Afin de limiter l’utilisation d’eau potable, le captage des eaux de pluie sur la toiture est prévu, ainsi que l’installation d’un système permettant la réutilisation de l’eau pour les sanitaires et l’arrosage du parc. Pour le chauffage, c’est une méthode permettant d’optimiser les possibilités de récupération d’énergie qui a été retenue. Enfin, la terrasse du 3e étage sera végétalisée selon le principe des toits verts, ce qui permettra notamment de mieux fixer les pollens et autres poussières atmosphériques, de réduire les émanations de CO2, de rafraîchir le bâtiment et de favoriser la biodiversité.

L’Université est également impliquée dans la réalisation de la cité solaire de Satigny par le biais de Floriane Mermoud, maître-assistante à l’Institut des sciences de l’environnement, qui assurera le suivi énergétique du projet durant deux ans.

«L’objectif est de vérifier si ce qui est annoncé sur le papier se vérifiera dans la pratique, explique la chercheuse. De précédentes expériences, notamment avec l’ensemble des Pommiers au Grand-Saconnex, ont montré qu’il y a souvent une panoplie de problèmes qui surgissent de manière inattendue dans ce type de projets. Il s’agira donc d’effectuer un suivi au jour le jour, notamment à l’aide de simulations informatiques, afin de détecter les éventuels dysfonctionnements et de pouvoir proposer des solutions permettant de corriger le tir.»
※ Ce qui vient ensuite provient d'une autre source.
(* ===== verification/Launch.v ===== *)
(** * Launching (runtime/mod.rs, db/mod.rs)

    [DbosBuilder::launch]: from a builder and its configuration to a running
    process, through the configuration, the connection, the migrations,
    recovery, and the background loops that are spawned. *)
From S2P Require Import Prelude Errors Migrate Json Config Serialize Database World Status Steps.
From S2P Require Import QueueDb Management Wire Context Workflow Recovery QueueRunner Conductor Runtime.

Local Open Scope string_scope.
Local Open Scope Z_scope.
Local Open Scope list_scope.
Local Open Scope dbos_scope.

(** The loops spawned on [workflow_tasks]. *)
Inductive Background :=
  | Run_listener
  | Run_queue (queue : WorkflowQueue)
  | Run_scheduler (name cron : string)
  | Run_conductor (config : ConductorConfig)
  | Run_admin_server (port : Z).

Section launch.
(** The operating system's environment and files, the SQL
    files, and [PgPoolOptions::connect]. *)
Context {Pool : Type} (os : SystemEnv) `{HostFiles, Sha256}.
Context {Catalog : Type} `{Server Catalog} (include_str : string → string).
Context (pool_connect : Z → string → sqlx_error + Pool).
Context `{Env, SerdeJson, Base64Engine, PgScan}.

(** The server's schemas, the tables of the system schema with the state of
    the process, and the loops spawned so far. *)
Record Host := mkHost {
  h_pg : Pg Catalog;
  h_world : World;
  h_spawned : list Background;
}.

(** A computation on the host. *)
Definition HostM (A : Type) : Type := Host → Result A * Host.

#[export] Instance HostM_ret : MRet HostM := λ A a h, (Ok a, h).
#[export] Instance HostM_bind : MBind HostM := λ A B f m h,
  match m h with
  | (Ok a, h') => f a h'
  | (Err e, h') => (Err e, h')
  end.

Definition try {A} (r : Result A) : HostM A := λ h, (r, h).
Definition on_server {A} (m : PgM A) : HostM A := λ h,
  let '(r, pg) := m (h_pg h) in (r, mkHost pg (h_world h) (h_spawned h)).
Definition in_world {A} (m : M A) : HostM A := λ h,
  let '(r, w) := m (h_world h) in (r, mkHost (h_pg h) w (h_spawned h)).
(** [workflow_tasks.spawn], for each of a list. *)
Definition spawn_all (loops : list Background) : HostM unit := λ h,
  (Ok tt, mkHost (h_pg h) (h_world h) (h_spawned h ++ loops)).

Definition connect (database_url : string) (max_connections : Z) : Result Pool :=
  match pool_connect max_connections database_url with
  | inl e => Err (from_sqlx e)
  | inr pool => Ok pool
  end.

(** The internal queue always has a runner. *)
Definition with_internal_queue (queues : gmap string WorkflowQueue) : gmap string WorkflowQueue :=
  match queues !! INTERNAL_QUEUE_NAME with
  | Some _ => queues
  | None => <[INTERNAL_QUEUE_NAME := WorkflowQueue_new INTERNAL_QUEUE_NAME]> queues
  end.

Definition inner_of (pc : ProcessedConfig Pool) (registry : Registry) : DbosInner :=
  mkInner (pc_executor_id pc) (pc_application_version pc)
    (if str_is_empty (pc_application_id pc) then None else Some (pc_application_id pc)) registry.

(** The [inner] of the runtime, with its queues. *)
Definition launch (b : DbosBuilder) (cfg : Config Pool) : HostM (DbosInner * gmap string WorkflowQueue) :=
  match b_registration_error b with
  | Some e => try (Err e)
  | None =>
      pc ← try (process_config os cfg);
      let conductor_cfg := config_from os (pc_conductor_api_key pc) (pc_conductor_url pc)
                             (pc_app_name pc) (pc_conductor_executor_metadata pc) in
      _ ← try (match pc_system_db_pool pc with
               | Some pool => Ok pool
               | None => connect (default "" (pc_database_url pc)) 20
               end);
      _ ← on_server (run_migrations include_str (pc_database_schema pc));
      let queues := with_internal_queue (b_queues b) in
      let inner := inner_of pc (b_registry b) in
      _ ← spawn_all [Run_listener];
      _ ← in_world (recover_pending_workflows inner [executor_id inner]);
      _ ← spawn_all (Run_queue <$> (map_to_list queues).*2);
      _ ← spawn_all ((λ nc, Run_scheduler nc.1 nc.2) <$> b_schedules b);
      _ ← spawn_all (match conductor_cfg with Some cc => [Run_conductor cc] | None => [] end);
      _ ← spawn_all (if pc_admin_server pc then [Run_admin_server (pc_admin_server_port pc)] else []);
      mret (inner, queues)
  end.

(** ** Steps of a launch *)

Lemma run_host {A B} (m : HostM A) (f : A → HostM B) h a h1 res :
  m h = (Ok a, h1) → f a h1 = res → (m ≫= f) h = res.
Proof. unfold mbind, HostM_bind. by intros ->. Qed.

Lemma run_host_err {A B} (m : HostM A) (f : A → HostM B) h e h1 :
  m h = (Err e, h1) → (m ≫= f) h = (Err e, h1).
Proof. unfold mbind, HostM_bind. by intros ->. Qed.

(** The configuration and the pool, without which nothing is touched. *)
Definition settled (b : DbosBuilder) (cfg : Config Pool) : Result (ProcessedConfig Pool) :=
  match b_registration_error b with
  | Some e => Err e
  | None =>
      pc ← process_config os cfg;
      _ ← (match pc_system_db_pool pc with
           | Some pool => Ok pool
           | None => connect (default "" (pc_database_url pc)) 20
           end);
      Ok pc
  end.

(** The loops of a launched process. *)
Definition loops (b : DbosBuilder) (pc : ProcessedConfig Pool) : list Background :=
  Run_listener :: (Run_queue <$> (map_to_list (with_internal_queue (b_queues b))).*2)
  ++ ((λ nc, Run_scheduler nc.1 nc.2) <$> b_schedules b)
  ++ match config_from os (pc_conductor_api_key pc) (pc_conductor_url pc) (pc_app_name pc)
             (pc_conductor_executor_metadata pc) with Some cc => [Run_conductor cc] | None => [] end
  ++ (if pc_admin_server pc then [Run_admin_server (pc_admin_server_port pc)] else []).

Lemma launch_unsettled b cfg h e : settled b cfg = Err e → launch b cfg h = (Err e, h).
Proof.
  unfold settled, launch. destruct (b_registration_error b) as [e0|]; [by intros [= ->]|].
  destruct (process_config os cfg) as [pc|e1]; simpl; [|intros [= ->]; by apply run_host_err].
  intros Hp. eapply run_host; [done|]. apply run_host_err. unfold try. cbv zeta.
  destruct (pc_system_db_pool pc); simpl in Hp; [done|].
  by destruct (connect _ _); simplify_eq/=.
Qed.

Lemma launch_settled b cfg pc h r pg :
  settled b cfg = Ok pc → run_migrations include_str (pc_database_schema pc) (h_pg h) = (r, pg) →
  launch b cfg h =
  match r with
  | Err e => (Err e, mkHost pg (h_world h) (h_spawned h))
  | Ok _ =>
      let inner := inner_of pc (b_registry b) in
      let '(r, w) := recover_pending_workflows inner [executor_id inner] (h_world h) in
      match r with
      | Err e => (Err e, mkHost pg w (h_spawned h ++ [Run_listener]))
      | Ok _ => (Ok (inner, with_internal_queue (b_queues b)), mkHost pg w (h_spawned h ++ loops b pc))
      end
  end.
Proof.
  unfold settled, launch. destruct (b_registration_error b) as [e0|]; [done|].
  destruct (process_config os cfg) as [pc'|e1]; simpl; [|done].
  destruct (match pc_system_db_pool pc' with Some _ => _ | None => _ end) as [pool|e2] eqn:Ep; simpl; [|done].
  intros [= ->] Hm. eapply run_host; [done|]. cbv zeta.
  eapply run_host; [unfold try; by rewrite Ep|]. unfold on_server.
  destruct r as [[]|e]; [|apply run_host_err; by rewrite Hm].
  eapply run_host; [by rewrite Hm|]. eapply run_host; [reflexivity|]. unfold in_world. simpl.
  destruct (recover_pending_workflows _ _ (h_world h)) as [[recovered|e] w] eqn:Er;
    [|apply run_host_err; simpl; by rewrite Er].
  eapply run_host; [simpl; by rewrite Er|].
  repeat (eapply run_host; [reflexivity|]). unfold loops. cbn [h_spawned h_pg h_world].
  unfold mret, HostM_ret. do 2 f_equal. by rewrite <-!(assoc_L (++)).
Qed.

(** ** What a launch does *)

Definition queue_of (l : Background) : option WorkflowQueue :=
  match l with Run_queue q => Some q | _ => None end.
Definition schedule_of (l : Background) : option (string * string) :=
  match l with Run_scheduler name cron => Some (name, cron) | _ => None end.
Definition conductor_of (l : Background) : option ConductorConfig :=
  match l with Run_conductor cc => Some cc | _ => None end.
Definition port_of (l : Background) : option Z :=
  match l with Run_admin_server port => Some port | _ => None end.

(** The loops of each kind. *)
Lemma omap_all {A B} (f : A → option B) (g : B → A) (l : list B) :
  (∀ b, f (g b) = Some b) → omap f (g <$> l) = l.
Proof. intros Hf. induction l as [|b l IH]; [done|]. csimpl. by rewrite Hf, IH. Qed.

Lemma omap_none {A B C} (f : A → option B) (g : C → A) (l : list C) :
  (∀ c, f (g c) = None) → omap f (g <$> l) = [].
Proof. intros Hf. induction l as [|b l IH]; [done|]. csimpl. by rewrite Hf, IH. Qed.

Lemma loops_by_kind b pc :
  omap queue_of (loops b pc) = (map_to_list (with_internal_queue (b_queues b))).*2 ∧
  omap schedule_of (loops b pc) = b_schedules b ∧
  omap conductor_of (loops b pc) = option_list (config_from os (pc_conductor_api_key pc)
    (pc_conductor_url pc) (pc_app_name pc) (pc_conductor_executor_metadata pc)) ∧
  omap port_of (loops b pc) = if pc_admin_server pc then [pc_admin_server_port pc] else [].
Proof.
  unfold loops. simpl. rewrite !omap_app.
  split_and!; rewrite ?(omap_all _ Run_queue), ?(omap_none _ Run_queue) by done;
    rewrite ?(omap_all schedule_of), ?(omap_none _ (λ nc, Run_scheduler nc.1 nc.2)) by (done || by intros []);
    repeat case_match; simpl; by rewrite ?app_nil_r.
Qed.

Lemma with_internal_queue_spec queues :
  queues ⊆ with_internal_queue queues ∧ is_Some (with_internal_queue queues !! INTERNAL_QUEUE_NAME).
Proof.
  unfold with_internal_queue. destruct (queues !! INTERNAL_QUEUE_NAME) as [q|] eqn:Hq; [eauto|].
  split; [by apply insert_subseteq|]. rewrite lookup_insert_eq. eauto.
Qed.

(** C26: a launch starts a complete process or nothing.  A registration
    conflict, a refused configuration and a failed connection, in this order,
    end it before anything is touched; a failed migration, before any loop is
    spawned and with other schemas and all workflows left alone.  Otherwise,
    the database not being lost during recovery, it succeeds: the schema is at the crate's version or a later one, exactly
    the recovery of this executor has run, and the loops are the listener,
    one runner for each registered queue and for the internal one, one
    scheduler for each schedule in order of registration, a conductor client
    exactly when a key is configured, and the admin server exactly when it is
    enabled, on its port. *)
Theorem launch_all_or_nothing `{HL : !PgScanLaws _} b cfg h :
  match settled b cfg with
  | Err e => launch b cfg h = (Err e, h)
  | Ok pc =>
      ∀ v, let schema := pc_database_schema pc in
      records schema (pg_schemas (h_pg h)) v →
      let '(r, h') := launch b cfg h in
      delete schema (pg_schemas (h_pg h')) = delete schema (pg_schemas (h_pg h)) ∧
      match r with
      | Err e => (run_migrations include_str schema (h_pg h)).1 = Err e ∧
          h_world h' = h_world h ∧ h_spawned h' = h_spawned h
      | Ok (inner, queues) =>
          inner = inner_of pc (b_registry b) ∧
          (∃ v', SCHEMA_VERSION ≤ v' ∧ records schema (pg_schemas (h_pg h')) v') ∧
          (∃ recovered, recover_pending_workflows inner [pc_executor_id pc] (h_world h)
             = (Ok recovered, h_world h')) ∧
          b_queues b ⊆ queues ∧ is_Some (queues !! INTERNAL_QUEUE_NAME) ∧
          ∃ new, h_spawned h' = h_spawned h ++ new ∧ head new = Some Run_listener ∧
            omap queue_of new = (map_to_list queues).*2 ∧
            omap schedule_of new = b_schedules b ∧
            omap conductor_of new = option_list (config_from os (pc_conductor_api_key pc)
              (pc_conductor_url pc) (pc_app_name pc) (pc_conductor_executor_metadata pc)) ∧
            omap port_of new = if pc_admin_server pc then [pc_admin_server_port pc] else []
      end
  end.
Proof.
  destruct (settled b cfg) as [pc|e] eqn:Hs; [|by apply launch_unsettled].
  intros v schema Hv.
  destruct (run_migrations include_str schema (h_pg h)) as [r pg] eqn:Em.
  rewrite (launch_settled b cfg pc h r pg Hs Em). cbv zeta.
  destruct (run_migrations_upgrades _ _ _ _ _ v false Hv Em) as (t&u&_&Hrec&_&Hdel&Hver).
  destruct r as [[]|e]; [|done].
  destruct (recover_pending_total (inner_of pc (b_registry b)) [executor_id (inner_of pc (b_registry b))]
    (h_world h)) as (recovered&w&Er). rewrite Er.
  pose proof (with_internal_queue_spec (b_queues b)) as [Hsub Hint].
  pose proof (loops_by_kind b pc) as (Hq&Hsch&Hcc&Hport). cbn [h_pg h_world h_spawned].
  split_and!; [done..|by eexists; split; [apply Hver|]|by exists recovered|done|done|].
  exists (loops b pc). by split_and!.
Qed.
End launch.
Arguments Host Catalog : clear implicits.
Baptisé «Les Cépages», en guise de clin d’œil à la plus grande commune viticole de Suisse, ce chantier donnera le jour, entre juillet et novembre 2010, à ce qui constituera la plus importante cité solaire de Suisse et l’une des plus grandes à l’échelle européenne. Constitués de quatre immeubles garantis zéro émission de CO2, «Les Cépages» regroupent 78 appartements dont le chauffage est alimenté à 80% par de l’énergie solaire grâce à l’installation de 1160 m2 de panneaux thermiques sur les toits. Les 20% restants seront fournis par l’énergie électrique verte des Services industriels genevois (SIG) et serviront essentiellement à alimenter un système de pompes à chaleur novateur mis au point par un bureau carougeois. «C’est la combinaison de ces deux techniques qui rend le projet particulièrement intéressant, note Floriane Mermoud. Les pompes à chaleur permettent en effet de pallier le manque de soleil, notamment en hiver. Et si les résultats sont à la hauteur, c’est un modèle qui pourrait facilement être généralisé, du moins pour les bâtiments neufs.»

Afin de pouvoir partir en vacances l’esprit léger, les habitants des Cépages auront par ailleurs la possibilité de régler la température de leur logement par Internet. Si tout fonctionne comme prévu, le surplus d’énergie qui sera produit en période estivale pourra même servir à alimenter les immeubles voisins.